Mais do que uma ferramenta de trabalho, a prensa representa a especialidade de Danúbio, entre as diferentes técnicas que dominava: a gravura. Foi nessa linguagem que ele criou a série Xarqueadas, nos anos 1950, considerada uma de suas obras-primas. O artista plástico Britto Velho, que frequentou a casa de Danúbio e chegou a ter, durante um período, seu próprio ateliê em uma rua vizinha, a Ferreira Viana, elogia:
– Foi um dos maiores gravadores brasileiros. Pintava e desenhava, mas a grande obra que vai ficar na história é seu trabalho como gravador. Esteve no mesmo nível de Iberê Camargo na pintura e de Xico Stockinger na escultura.
Produção pode ser vista pelo público
O trabalho de Danúbio Gonçalves começou a ganhar relevo nos anos 1950 com o Clube de Bagé (cidade onde nasceu), ao lado de artistas como Glauco Rodrigues, Glênio Bianchetti e Carlos Scliar, e com o Clube de Gravura de Porto Alegre. Nos seus anos de formação no Rio, estudou com Cândido Portinari. Em Porto Alegre, foi sua vez de ser mestre, lecionando no Instituto de Artes da UFRGS e no Atelier Livre, que dirigiu por 15 anos. Lá foi responsável por um renascimento da litografia artística – gravura impressa em matriz de pedra – na Capital, segundo a artista Miriam Tolpolar, sua ex-aluna:
– Com a chegada da impressão offset, a litografia caiu em desuso nos negócios, e todo aquele conhecimento se perdeu. Danúbio começou a pesquisar e a revitalizou. Graças a ele, artistas como eu e muitos outros continuam trabalhando com lito.
Seja denunciando as condições de trabalho nas charqueadas e nas minas, seja retratando mulheres, Danúbio Gonçalves gravitava principalmente em torno da arte figurativa, embora alguns de seus trabalhos tenham flertado com a abstração. Era declarado seu desprezo contra o que considerava excessos da arte contemporânea, como a arte conceitual – uma posição tida como conservadora aos olhos de criadores de vanguarda.
Passada a controvérsia, sua obra multifacetada tem sido redescoberta à luz da atualidade, como aponta o diretor do Museu de Arte do Rio Grande do Sul, Francisco Dalcol, curador da exposição Danúbio, inaugurada depois da morte do artista, em abril último, aos 94 anos, e aberta para visitação até 21 de julho:
– Nas mediações com o público, percebemos um interesse renovado na série Xarqueadas pela representação de trabalhadores negros, uma herança colonial, e pela questão dos maus tratos aos animais.
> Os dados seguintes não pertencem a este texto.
Lemma vec_at_safe i : safe_op (vec_at i ;; mret ()).
Proof.
  intros x. unfold vec_at, vec_record, std_at. cbv [mbind M_bind modify gets id lift mret M_ret].
  destruct (vec_value x !! i) as [o|] eqn:Ei; [|reflexivity].
  destruct (vec_copy x) as [c|] eqn:Ec; [by apply vec_le_same; auto|].
  cbn. apply vec_le_marked; [done|]. unfold vec_start, vec_stack. cbn. rewrite Ec. cbn.
  unfold std_set_at. rewrite decide_True by (by eapply lookup_lt_Some).
  cbn. by rewrite list_insert_id.
Qed.

Lemma vec_resize_safe n d : safe_op (vec_resize n d).
Proof.
  intros x. unfold vec_resize, vec_update. cbv [mbind M_bind modify gets id lift mret M_ret].
  destruct (vec_copy x) as [c|] eqn:Ec.
  { apply vec_le_marked; [done|]. unfold vec_start, vec_stack. cbn. by rewrite Ec. }
  destruct (decide (n = 0)) as [->|H0].
  { apply vec_le_marked; [done|]. unfold vec_start, vec_stack. cbn. by rewrite Ec. }
  destruct (decide (n = length (vec_value x))) as [Hn|Hn].
  { apply vec_le_marked; [done|]. unfold vec_start, vec_stack. cbn. rewrite Ec.
    unfold std_resize. rewrite take_ge, Hn, Nat.sub_diag by lia. cbn. by rewrite app_nil_r. }
  destruct (decide (length (vec_value x) < n)) as [Hl|Hl];
    (apply vec_le_marked; [done|]); unfold vec_start, vec_stack, std_resize; cbn; rewrite Ec; cbn.
  - rewrite take_ge by lia. by rewrite resize_more_undo.
  - replace (n - length (vec_value x)) with 0 by lia. cbn. rewrite app_nil_r.
    by rewrite resize_less_undo by lia.
Qed.

Lemma bind_assoc_safe {A B C} (m : M (SafeVector T) A) (f : A → M (SafeVector T) B) (g : B → M (SafeVector T) C) :
  safe_op (a ← m ; f a ≫= g) → safe_op ((m ≫= f) ≫= g).
Proof. intros Hm x. specialize (Hm x). cbv [mbind M_bind] in *. by destruct (m x) as [[a|e] x']. Qed.

Lemma vec_write_safe mk (rd : list T → outcome T) (pos : list T → nat) v :
  (∀ l op, mk l = Ret op → (∃ r, rd l = Ret r) ∧ undo_one op (<[pos l := v]> l) = Ret l) →
  safe_op ((vec_record mk ;; modify vec_mark ;; x ← gets id ; lift (rd (vec_value x))) ;;
           modify (λ x, vec_set (<[pos (vec_value x) := v]> (vec_value x)) x)).
Proof.
  intros Hmk. apply bind_assoc_safe. intros x.
  pose proof (record_write_safe mk rd pos v Hmk x) as Hs. cbv [mbind M_bind] in *.
  destruct (vec_record mk x) as [[[]|e] x']; [|done]. cbn in *. by destruct (rd (vec_value x')).
Qed.

Lemma vec_index_write_safe i v : safe_op (vec_index_write i v).
Proof.
  apply (vec_write_safe _ (λ l, std_index l i) (λ _, i)). intros l op. unfold std_index.
  destruct (l !! i) as [o|] eqn:E; [|done]. cbn. intros [= <-]. split; [eauto|]. cbn.
  unfold std_set. rewrite length_insert, decide_True by (by eapply lookup_lt_Some). cbn. by rewrite write_undo.
Qed.

Lemma vec_front_write_safe v : safe_op (vec_front_write v).
Proof.
  apply (vec_write_safe _ (λ l, std_index l 0) (λ _, 0)). intros l op. unfold std_index, std_at.
  destruct (l !! 0) as [o|] eqn:E; [|done]. cbn. intros [= <-]. split; [eauto|]. cbn.
  unfold std_set_at. rewrite length_insert, decide_True by (by eapply lookup_lt_Some). cbn. by rewrite write_undo.
Qed.

Lemma vec_back_write_safe v : safe_op (vec_back_write v).
Proof.
  apply (vec_write_safe _ (λ l, std_index l (length l - 1)) (λ l, length l - 1)).
  intros l op. unfold std_index, std_at. destruct l as [|u l]; [done|].
  destruct ((u :: l) !! (length (u :: l) - 1)) as [o|] eqn:E; [|done]. cbn [mbind outcome_bind].
  intros [= <-]. split; [eauto|]. cbn [undo_one u_op u_old]. cbn [std_index lookup list_lookup mbind outcome_bind].
  unfold std_set_at. rewrite length_insert, decide_True by (by eapply lookup_lt_Some).
  by rewrite write_undo.
Qed.

Lemma vec_run_safe op : safe_op (vec_run op).
Proof.
  destruct op; cbn [vec_run].
  - apply vec_assign_all_safe.
  - apply vec_at_safe.
  - apply vec_at_write_safe.
  - apply vec_index_write_safe.
  - apply vec_front_write_safe.
  - apply vec_back_write_safe.
  - apply vec_mark_safe.
  - apply vec_mark_safe.
  - apply (vec_insert_safe (mkUndo INSERT i 1 []) i [v]). auto.
  - pose proof (vec_insert_safe (mkUndo INSERT_BULK i n []) i (replicate n v)) as Hs.
    apply Hs. rewrite length_replicate. auto.
  - apply (vec_insert_safe (mkUndo INSERT_BULK i (length vs) []) i vs). auto.
  - apply (vec_insert_safe (mkUndo EMPLACE i 1 []) i [v]). auto.
  - apply record_update_safe. intros l op'. unfold std_distance, std_at. case_decide; [|done]. cbn.
    destruct (l !! i) as [o|] eqn:E; [|done]. cbn. intros [= <-].
    pose proof (lookup_lt_Some _ _ _ E). unfold std_erase. rewrite decide_True by lia.
    eexists. split; [done|]. cbn. by apply erase_insert.
  - apply record_update_safe. intros l op'. case_decide; [|done]. intros [= <-].
    unfold std_erase. rewrite decide_True by lia. eexists. split; [done|]. by apply erase_bulk_undo.
  - apply record_update_safe. intros l op' [= <-]. eexists. split; [done|]. apply push_pop.
  - apply record_update_safe. intros l op' [= <-]. eexists. split; [done|]. apply push_pop.
  - apply record_update_safe. intros l op' Hop.
    destruct (decide (l = [])) as [->|Hl]; [done|].
    destruct (pop_undo l Hl) as (o & l' & Ho & Hp & He). exists l'. split; [done|].
    destruct l; [done|]. rewrite Ho in Hop. injection Hop as <-. cbn. by rewrite He.
  - apply vec_resize_safe.
Qed.
End safevector.
Arguments VecOp : clear implicits.

(** ** The properties of [SafeVector] *)

(** Each kind of undo record inverts the operation it is pushed for, and
    after any sequence of operations on a [SafeVector] (assignments, writes
    through references, insertions, erasures, pushes, pops and resizes, mixed
    freely, throwing or not) [revert] returns without error and restores the
    committed vector, dropping the full copy and the undo stack. *)
Theorem vec_ops_revert {T} (ops : list (VecOp T)) (x : SafeVector T) o :
  vec_rel o x →
  vec_revert (vec_run_all ops x) =
    (Ret (), mkSafeVector (unregister (vec_base (vec_run_all ops x))) o None None).
Proof.
  intros Hr. apply vec_revert_run. cut (vec_rel o (vec_run_all ops x)); [by intros [? _]|].
  revert x Hr. induction ops as [|op ops IH]; intros x Hr; [done|].
  unfold vec_run_all in *. cbn [fold_left]. apply IH. by apply (vec_run_safe op x).
Qed.
Lemma upwards_search p (P : nat → Prop) pos n :
  (∀ i, P i ↔ (i < n)%nat ∧ p i = true) → least_from P pos (search p (upwards pos n)).
Proof.
  intros HP. assert (Hin : ∀ i, i ∈ upwards pos n ↔ pos <= Z.of_nat i ∧ (i < n)%nat).
  { intros i. unfold upwards. rewrite list_elem_of_filter, elem_of_seq. intuition lia. }
  pose proof (filter_sorted lt (λ i : nat, pos <= Z.of_nat i) _ (seq_sorted 0 n)) as Hs.
  destruct (search_spec p (upwards pos n)) as [[Hr Hno]|(k & i & Hr & Hk & Hp & Hmin)].
  - left. split; [done|]. intros i Hi HPi. specialize (Hno i).
    rewrite Hin in Hno. apply HP in HPi as [Hn Hp]. rewrite Hno in Hp; [done|auto].
  - right. exists i. apply list_elem_of_lookup_2 in Hk as Hi. apply Hin in Hi as [Hpi Hni].
    split_and!; [done|by apply HP|done|].
    intros j Hj Hpos. assert (j ∈ upwards pos n) as [k' Hk']%list_elem_of_lookup
      by (apply Hin; apply HP in Hj; tauto).
    apply HP in Hj as [_ Hj]. specialize (Hmin k' j Hk' Hj).
    destruct (decide (k = k')) as [->|Hne]; [by simplify_eq|].
    apply Nat.lt_le_incl, (StronglySorted_lookup_lt lt _ Hs k k'); [done|done|lia].
Qed.

Lemma downwards_search p (P : nat → Prop) pos n :
  (∀ i, P i ↔ (i < n)%nat ∧ p i = true) → greatest_to P pos (search p (downwards pos n)).
Proof.
  intros HP. assert (Hin : ∀ i, i ∈ downwards pos n ↔ Z.of_nat i <= pos ∧ (i < n)%nat).
  { intros i. unfold downwards. rewrite elem_of_reverse, list_elem_of_filter, elem_of_seq. intuition lia. }
  pose proof (filter_sorted lt (λ i : nat, Z.of_nat i <= pos) _ (seq_sorted 0 n)) as Hs.
  destruct (search_spec p (downwards pos n)) as [[Hr Hno]|(k & i & Hr & Hk & Hp & Hmin)].
  - left. split; [done|]. intros i Hi HPi. specialize (Hno i).
    rewrite Hin in Hno. apply HP in HPi as [Hn Hp]. rewrite Hno in Hp; [done|auto].
  - right. exists i. apply list_elem_of_lookup_2 in Hk as Hi. apply Hin in Hi as [Hpi Hni].
    split_and!; [done|by apply HP|done|].
    intros j Hj Hpos. assert (j ∈ downwards pos n) as [k' Hk']%list_elem_of_lookup
      by (apply Hin; apply HP in Hj; tauto).
    apply HP in Hj as [_ Hj]. specialize (Hmin k' j Hk' Hj).
    destruct (decide (k = k')) as [->|Hne]; [by simplify_eq|].
    unfold downwards in Hk, Hk'.
    set (l := filter _ _) in *.
    apply lookup_lt_Some in Hk as Hkl. apply lookup_lt_Some in Hk' as Hkl'.
    rewrite length_reverse in Hkl, Hkl'.
    rewrite reverse_lookup in Hk, Hk' by done.
    apply Nat.lt_le_incl, (StronglySorted_lookup_lt lt _ Hs (length l - S k') (length l - S k)); [done|done|lia].
Qed.

(** The string [t] stands in [s] at offset [i]; the character at [i] is in [t]. *)
Definition stands_at s t (i : nat) : Prop := ∃ a b, s = a ++ t ++ b ∧ length a = i.
Definition char_in s t (i : nat) : Prop := ∃ c, s !! i = Some c ∧ c ∈ t.
Definition char_not_in s t (i : nat) : Prop := ∃ c, s !! i = Some c ∧ c ∉ t.

Lemma stands_at_occurs s t i : stands_at s t i ↔ (i ≤ length s)%nat ∧ occurs s t i = true.
Proof.
  unfold occurs. rewrite bool_decide_eq_true. split.
  - intros (a & b & -> & <-). split; [rewrite length_app; lia|].
    by rewrite drop_app_length, take_app_length.
  - intros [Hi Ht]. exists (take i s), (drop (length t) (drop i s)).
    split; [|by apply length_take_le]. rewrite <- Ht at 1. by rewrite take_drop, take_drop.
Qed.
End searching.

(** ** The properties of [SafeString] *)

(** After any sequence of operations that may change a [SafeString] (all
    overloads of assign, insert, erase, append, replace, resize and swap, writes
    through references and iterators, capacity changes), throwing or not,
    [revert] restores the committed string and drops the copy; and an operation
    that throws leaves the current string as it was. *)
Theorem string_ops_revert {SL : StringLimits} ms (x : SafeString) o :
  Forall str_mutator ms → str_rel o x →
  str_revert (str_run_all ms x) =
    (Ret (), mkSafeString (unregister (ss_base (str_run_all ms x))) o None) ∧
  ∀ m y e, m ∈ ms → (m y).1 = Throw e → ss_value (m y).2 = ss_value y.
Proof.
  intros Hms Hx. split; [by apply str_revert_run, str_run_all_rel|].
  intros m y e Hm. rewrite Forall_forall in Hms. apply (str_mutator_ok m), Hms, Hm.
Qed.

(** The six search functions of [SafeString] return the nearest position:
    [find] and [rfind] the first, or last, place from [pos] on, or up to [pos],
    where the argument stands in the string, [find_first_of] and [find_last_of]
    the nearest character that is in the argument, [find_first_not_of] and
    [find_last_not_of] the nearest one that is not; [npos] exactly when there is
    none. *)
Theorem string_search_correct (x : SafeString) t pos :
  let s := ss_value x in
  least_from (stands_at s t) pos (str_find x t pos) ∧
  greatest_to (stands_at s t) pos (str_rfind x t pos) ∧
  least_from (char_in s t) pos (str_find_first_of x t pos) ∧
  greatest_to (char_in s t) pos (str_find_last_of x t pos) ∧
  least_from (char_not_in s t) pos (str_find_first_not_of x t pos) ∧
  greatest_to (char_not_in s t) pos (str_find_last_not_of x t pos).
Proof.
  intros s.
  assert (Hs : ∀ i, stands_at s t i ↔ (i < S (length s))%nat ∧ occurs s t i = true).
  { intros i. rewrite stands_at_occurs. intuition lia. }
  assert (Hc : ∀ i, char_in s t i ↔ (i < length s)%nat ∧ one_of s t i = true).
  { intros i. unfold char_in, one_of. rewrite <- lookup_lt_is_Some. unfold is_Some.
    destruct (s !! i); [|naive_solver]. rewrite bool_decide_eq_true. naive_solver. }
  assert (Hn : ∀ i, char_not_in s t i ↔ (i < length s)%nat ∧ none_of s t i = true).
  { intros i. unfold char_not_in, none_of. rewrite <- lookup_lt_is_Some. unfold is_Some.
    destruct (s !! i); [|naive_solver]. rewrite bool_decide_eq_true. naive_solver. }
  split_and!; [by apply upwards_search | by apply downwards_search..
    | by apply upwards_search | by apply downwards_search | by apply upwards_search | by apply downwards_search].
Qed.

(** [swap] between two [SafeString]s keeps both committed strings. *)
Lemma str_swap_safe x y :
  let '(x', y') := (str_swap (x, y)).2 in
  sv_le x x' ∧ sv_le y y' ∧ ss_value x' = ss_value y ∧ ss_value y' = ss_value x.
Proof.
  split_and!; [exact (str_le_touched x (ss_value y)) | exact (str_le_touched y (ss_value x)) | done..].
Qed.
O artista queria denunciar a situação dos trabalhadores de modo geral, mas a obra permite essas novas leituras.
Outra oportunidade para ver trabalhos do artista é a mostra Danúbio, Arte e Amigos Artistas, em exibição até 24 de julho na Galeria Duque (Rua Duque de Caxias, 649), com obras dele e de criadores com os quais dialogou. Cerca de cem trabalhos de Danúbio do acervo da filha Sandra estão sendo comercializados. O mesmo destino terá a casa que pertenceu ao pai, que Sandra espera recuperar na Justiça para colocar à venda:
– É difícil conseguir verba para manter uma fundação, ninguém dá incentivo. Isso é uma utopia.